**WORK ITEM:** All records below are to be repeated precisely, with nothing added.
----
Definition elsewhere (path : string) (d d' : EnvDisk) : Prop := (∀ p, p ≠ path → ed_nodes d' !! p = ed_nodes d !! p) ∧ ed_uid d' = ed_uid d.
Lemma chmod_ok path mode d u d' :
  os_Chmod path mode d = (Ok u, d') → elsewhere path d d' ∧
  ∃ n, ed_nodes d !! path = Some n ∧ (nd_kind n ≠ NodeSymlink → ed_nodes d' !! path = Some (mkNode (nd_kind n) mode (nd_uid n) (nd_content n))).
Proof.
  unfold os_Chmod. intros (u1 & d1 & Hm & Hr)%bind_run_ok. apply may_fail_ok in Hm as (Hn & Hu & _).
  apply bind_run_ok in Hr as (n & d2 & [= <- <-] & Hr). unfold elsewhere. rewrite <- Hn, <- Hu.
  destruct (ed_nodes d1 !! path) as [n|] eqn:Hnode; [|discriminate Hr].
  destruct (nd_kind n) eqn:Hk; [| |injection Hr as _ <-; split; [done|by exists n]|];
    apply bind_run_ok in Hr as (uid & d3 & [= <- <-] & Hr); (destruct (_ && _); [done|]); injection Hr as _ <-; cbn [ed_nodes ed_uid];
    (split; [split; [intros p Hp; by rewrite lookup_insert_ne|done]|]); exists n; (split; [done|]); intros _; by rewrite lookup_insert_eq, Hk.
Qed.
Lemma mkdir_ok dir mode d u d' : os_MkdirAll dir mode d = (Ok u, d') → elsewhere dir d d' ∧ (is_Some (ed_nodes d !! dir) → ed_nodes d' = ed_nodes d).
Proof.
  unfold os_MkdirAll. intros (u1 & d1 & Hm & Hr)%bind_run_ok. apply may_fail_ok in Hm as (Hn & Hu & _).
  apply bind_run_ok in Hr as (n & d2 & [= <- <-] & Hr). unfold elsewhere. rewrite <- Hn, <- Hu.
  destruct (ed_nodes d1 !! dir) as [n|] eqn:Hnode.
  - destruct (nd_kind n); try done; by injection Hr as _ <-.
  - apply bind_run_ok in Hr as (perm & d3 & [= <- <-] & Hr). apply bind_run_ok in Hr as (uid & d4 & [= <- <-] & Hr). injection Hr as _ <-.
    split; [|by intros []]. split; [intros p Hp; cbn; by rewrite lookup_insert_ne|done].
Qed.
Lemma ensure_dir_ok dir mode d u d' :
  ensureOwnedDir dir mode d = (Ok u, d') → elsewhere dir d d' ∧ trusted NodeDir (ed_uid d') (ed_nodes d' !! dir).
Proof.
  unfold ensureOwnedDir. intros (u1 & d1 & ([H1 H1'] & _)%mkdir_ok & Hr)%bind_run_ok.
  apply bind_run_ok in Hr as (u2 & d2 & ([H2 H2'] & _)%chmod_ok & Hr). apply check_ok in Hr as (Ht & Hn & Hu & _).
  unfold elsewhere. rewrite Hn, Hu. split; [split|done]; [|by rewrite H2', H1']. intros p Hp. by rewrite H2, H1.
Qed.
Lemma elsewhere_trans path a b c : elsewhere path a b → elsewhere path b c → elsewhere path a c.
Proof. intros [H1 H1'] [H2 H2']. split; [|by rewrite H2', H1']. intros p Hp. by rewrite H2, H1. Qed.
(** After a write that succeeds: the directory is closed to others, the file
    holds the text and nobody else can write it. *)
Lemma write_ok scope id env d path d' :
  WriteSessionEnvFile SessionEnvDir scope id env d = (Ok path, d') →
  ∃ text, SessionEnvFilePath SessionEnvDir scope id = Ok path ∧ env_lines env (env_keys env) = Ok text ∧
    trusted NodeDir (ed_uid d') (ed_nodes d' !! SessionEnvDir) ∧
    ed_nodes d' !! path = Some (mkNode NodeFile 384 (ed_uid d') text) ∧ ed_uid d' = ed_uid d ∧
    (∀ p, p ≠ path → p ≠ SessionEnvDir → ed_nodes d' !! p = ed_nodes d !! p).
Proof.
  unfold WriteSessionEnvFile. intros (path1 & d1 & [= Hpath <-] & Hr)%bind_run_ok. pose proof (path_not_dir _ _ _ Hpath) as Hdir.
  apply bind_run_ok in Hr as (u2 & d2 & ([H2 H2'] & Ht)%ensure_dir_ok & Hr).
  apply bind_run_ok in Hr as (text & d3 & [= Htext <-] & Hr). exists text.
  apply bind_run_ok in Hr as (u4 & d4 & (Hn4 & Hu4 & _)%may_fail_ok & Hr). rewrite <- Hn4, <- Hu4 in Ht.
  assert (∀ p, p ≠ SessionEnvDir → ed_nodes d4 !! p = ed_nodes d !! p) as H4 by (intros p Hp; by rewrite Hn4, H2).
  rewrite <- Hu4 in H2'. clear H2 Hn4 Hu4.
  apply bind_run_ok in Hr as (n4 & d4' & [= <- <-] & Hr). apply bind_run_ok in Hr as (uid4 & d4' & [= <- <-] & Hr).
  apply bind_run_ok in Hr as (u5 & d5 & Hopen & Hr).
  assert (elsewhere path1 d4 d5 ∧ ∃ n, ed_nodes d5 !! path1 = Some n ∧ nd_kind n = NodeFile) as [H5 (n5 & Hn5 & Hk5)].
  { destruct (ed_nodes d4 !! path1) as [[[] perm uid content]|]; cbn [nd_kind] in Hopen; try discriminate Hopen.
    - injection Hopen as _ <-. split; [split; [intros p Hp; cbn; by rewrite lookup_insert_ne|done]|].
      eexists. cbn [ed_nodes]. rewrite lookup_insert_eq. by split.
    - apply bind_run_ok in Hopen as (perm & d6 & [= <- <-] & Hopen). injection Hopen as _ <-.
      split; [split; [intros p Hp; cbn; by rewrite lookup_insert_ne|done]|].
      eexists. cbn [ed_nodes]. rewrite lookup_insert_eq. by split. }
  apply bind_run_ok in Hr as (n5' & d5' & [= <- <-] & Hr). rewrite Hn5 in Hr. apply bind_run_ok in Hr as (u6 & d6 & Hstat & Hr).
  destruct (nd_uid n5 =? ed_uid d4) eqn:Hown; [|discriminate Hstat]. injection Hstat as _ <-. apply Z.eqb_eq in Hown.
  apply bind_run_ok in Hr as (u7 & d7 & [H7 (n7 & Hn7 & Hc)]%chmod_ok & Hr). rewrite Hn5 in Hn7. injection Hn7 as <-. rewrite Hk5 in Hc.
  specialize (Hc ltac:(done)). pose proof (elsewhere_trans _ _ _ _ H5 H7) as [H7n H7u]. clear H5 H7.
  apply bind_run_ok in Hr as (r & d8 & Hio & Hr). assert (ed_nodes d8 = ed_nodes d7 ∧ ed_uid d8 = ed_uid d7) as [Hn8 Hu8].
  { unfold next_io in Hio. destruct (ed_io d7); injection Hio as _ <-; done. }
  apply bind_run_ok in Hr as (n8 & d8' & [= <- <-] & Hr). rewrite Hn8, Hc in Hr.
  destruct r; apply bind_run_ok in Hr as (u9 & d9 & [= _ <-] & Hr); [|discriminate Hr]. injection Hr as <- <-. cbn [ed_nodes ed_uid nd_kind nd_perm nd_uid].
  rewrite lookup_insert_eq, lookup_insert_ne, Hn8, Hu8, H7u, H7n, Hown by done. split_and!; try done.
  intros p Hp Hpd. by rewrite lookup_insert_ne, H7n, H4.
Qed.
----
**ANSWER SPACE:**
Definition elsewhere (path : string) (d d' : EnvDisk) : Prop := (∀ p, p ≠ path → ed_nodes d' !! p = ed_nodes d !! p) ∧ ed_uid d' = ed_uid d.
Lemma chmod_ok path mode d u d' :
  os_Chmod path mode d = (Ok u, d') → elsewhere path d d' ∧
  ∃ n, ed_nodes d !! path = Some n ∧ (nd_kind n ≠ NodeSymlink → ed_nodes d' !! path = Some (mkNode (nd_kind n) mode (nd_uid n) (nd_content n))).
Proof.
  unfold os_Chmod. intros (u1 & d1 & Hm & Hr)%bind_run_ok. apply may_fail_ok in Hm as (Hn & Hu & _).
  apply bind_run_ok in Hr as (n & d2 & [= <- <-] & Hr). unfold elsewhere. rewrite <- Hn, <- Hu.
  destruct (ed_nodes d1 !! path) as [n|] eqn:Hnode; [|discriminate Hr].
  destruct (nd_kind n) eqn:Hk; [| |injection Hr as _ <-; split; [done|by exists n]|];
    apply bind_run_ok in Hr as (uid & d3 & [= <- <-] & Hr); (destruct (_ && _); [done|]); injection Hr as _ <-; cbn [ed_nodes ed_uid];
    (split; [split; [intros p Hp; by rewrite lookup_insert_ne|done]|]); exists n; (split; [done|]); intros _; by rewrite lookup_insert_eq, Hk.
Qed.
Lemma mkdir_ok dir mode d u d' : os_MkdirAll dir mode d = (Ok u, d') → elsewhere dir d d' ∧ (is_Some (ed_nodes d !! dir) → ed_nodes d' = ed_nodes d).
Proof.
  unfold os_MkdirAll. intros (u1 & d1 & Hm & Hr)%bind_run_ok. apply may_fail_ok in Hm as (Hn & Hu & _).
  apply bind_run_ok in Hr as (n & d2 & [= <- <-] & Hr). unfold elsewhere. rewrite <- Hn, <- Hu.
  destruct (ed_nodes d1 !! dir) as [n|] eqn:Hnode.
  - destruct (nd_kind n); try done; by injection Hr as _ <-.
  - apply bind_run_ok in Hr as (perm & d3 & [= <- <-] & Hr). apply bind_run_ok in Hr as (uid & d4 & [= <- <-] & Hr). injection Hr as _ <-.
    split; [|by intros []]. split; [intros p Hp; cbn; by rewrite lookup_insert_ne|done].
Qed.
Lemma ensure_dir_ok dir mode d u d' :
  ensureOwnedDir dir mode d = (Ok u, d') → elsewhere dir d d' ∧ trusted NodeDir (ed_uid d') (ed_nodes d' !! dir).
Proof.
  unfold ensureOwnedDir. intros (u1 & d1 & ([H1 H1'] & _)%mkdir_ok & Hr)%bind_run_ok.
  apply bind_run_ok in Hr as (u2 & d2 & ([H2 H2'] & _)%chmod_ok & Hr). apply check_ok in Hr as (Ht & Hn & Hu & _).
  unfold elsewhere. rewrite Hn, Hu. split; [split|done]; [|by rewrite H2', H1']. intros p Hp. by rewrite H2, H1.
Qed.
Lemma elsewhere_trans path a b c : elsewhere path a b → elsewhere path b c → elsewhere path a c.
Proof. intros [H1 H1'] [H2 H2']. split; [|by rewrite H2', H1']. intros p Hp. by rewrite H2, H1. Qed.
(** After a write that succeeds: the directory is closed to others, the file
    holds the text and nobody else can write it. *)
Lemma write_ok scope id env d path d' :
  WriteSessionEnvFile SessionEnvDir scope id env d = (Ok path, d') →
  ∃ text, SessionEnvFilePath SessionEnvDir scope id = Ok path ∧ env_lines env (env_keys env) = Ok text ∧
    trusted NodeDir (ed_uid d') (ed_nodes d' !! SessionEnvDir) ∧
    ed_nodes d' !! path = Some (mkNode NodeFile 384 (ed_uid d') text) ∧ ed_uid d' = ed_uid d ∧
    (∀ p, p ≠ path → p ≠ SessionEnvDir → ed_nodes d' !! p = ed_nodes d !! p).
Proof.
  unfold WriteSessionEnvFile. intros (path1 & d1 & [= Hpath <-] & Hr)%bind_run_ok. pose proof (path_not_dir _ _ _ Hpath) as Hdir.
  apply bind_run_ok in Hr as (u2 & d2 & ([H2 H2'] & Ht)%ensure_dir_ok & Hr).
  apply bind_run_ok in Hr as (text & d3 & [= Htext <-] & Hr). exists text.
  apply bind_run_ok in Hr as (u4 & d4 & (Hn4 & Hu4 & _)%may_fail_ok & Hr). rewrite <- Hn4, <- Hu4 in Ht.
  assert (∀ p, p ≠ SessionEnvDir → ed_nodes d4 !! p = ed_nodes d !! p) as H4 by (intros p Hp; by rewrite Hn4, H2).
  rewrite <- Hu4 in H2'. clear H2 Hn4 Hu4.
  apply bind_run_ok in Hr as (n4 & d4' & [= <- <-] & Hr). apply bind_run_ok in Hr as (uid4 & d4' & [= <- <-] & Hr).
  apply bind_run_ok in Hr as (u5 & d5 & Hopen & Hr).
  assert (elsewhere path1 d4 d5 ∧ ∃ n, ed_nodes d5 !! path1 = Some n ∧ nd_kind n = NodeFile) as [H5 (n5 & Hn5 & Hk5)].
  { destruct (ed_nodes d4 !! path1) as [[[] perm uid content]|]; cbn [nd_kind] in Hopen; try discriminate Hopen.
    - injection Hopen as _ <-. split; [split; [intros p Hp; cbn; by rewrite lookup_insert_ne|done]|].
      eexists. cbn [ed_nodes]. rewrite lookup_insert_eq. by split.
    - apply bind_run_ok in Hopen as (perm & d6 & [= <- <-] & Hopen). injection Hopen as _ <-.
      split; [split; [intros p Hp; cbn; by rewrite lookup_insert_ne|done]|].
      eexists. cbn [ed_nodes]. rewrite lookup_insert_eq. by split. }
  apply bind_run_ok in Hr as (n5' & d5' & [= <- <-] & Hr). rewrite Hn5 in Hr. apply bind_run_ok in Hr as (u6 & d6 & Hstat & Hr).
  destruct (nd_uid n5 =? ed_uid d4) eqn:Hown; [|discriminate Hstat]. injection Hstat as _ <-. apply Z.eqb_eq in Hown.
  apply bind_run_ok in Hr as (u7 & d7 & [H7 (n7 & Hn7 & Hc)]%chmod_ok & Hr). rewrite Hn5 in Hn7. injection Hn7 as <-. rewrite Hk5 in Hc.
  specialize (Hc ltac:(done)). pose proof (elsewhere_trans _ _ _ _ H5 H7) as [H7n H7u]. clear H5 H7.
  apply bind_run_ok in Hr as (r & d8 & Hio & Hr). assert (ed_nodes d8 = ed_nodes d7 ∧ ed_uid d8 = ed_uid d7) as [Hn8 Hu8].
  { unfold next_io in Hio. destruct (ed_io d7); injection Hio as _ <-; done. }
  apply bind_run_ok in Hr as (n8 & d8' & [= <- <-] & Hr). rewrite Hn8, Hc in Hr.
  destruct r; apply bind_run_ok in Hr as (u9 & d9 & [= _ <-] & Hr); [|discriminate Hr]. injection Hr as <- <-. cbn [ed_nodes ed_uid nd_kind nd_perm nd_uid].
  rewrite lookup_insert_eq, lookup_insert_ne, Hn8, Hu8, H7u, H7n, Hown by done. split_and!; try done.
  intros p Hp Hpd. by rewrite lookup_insert_ne, H7n, H4.
Qed.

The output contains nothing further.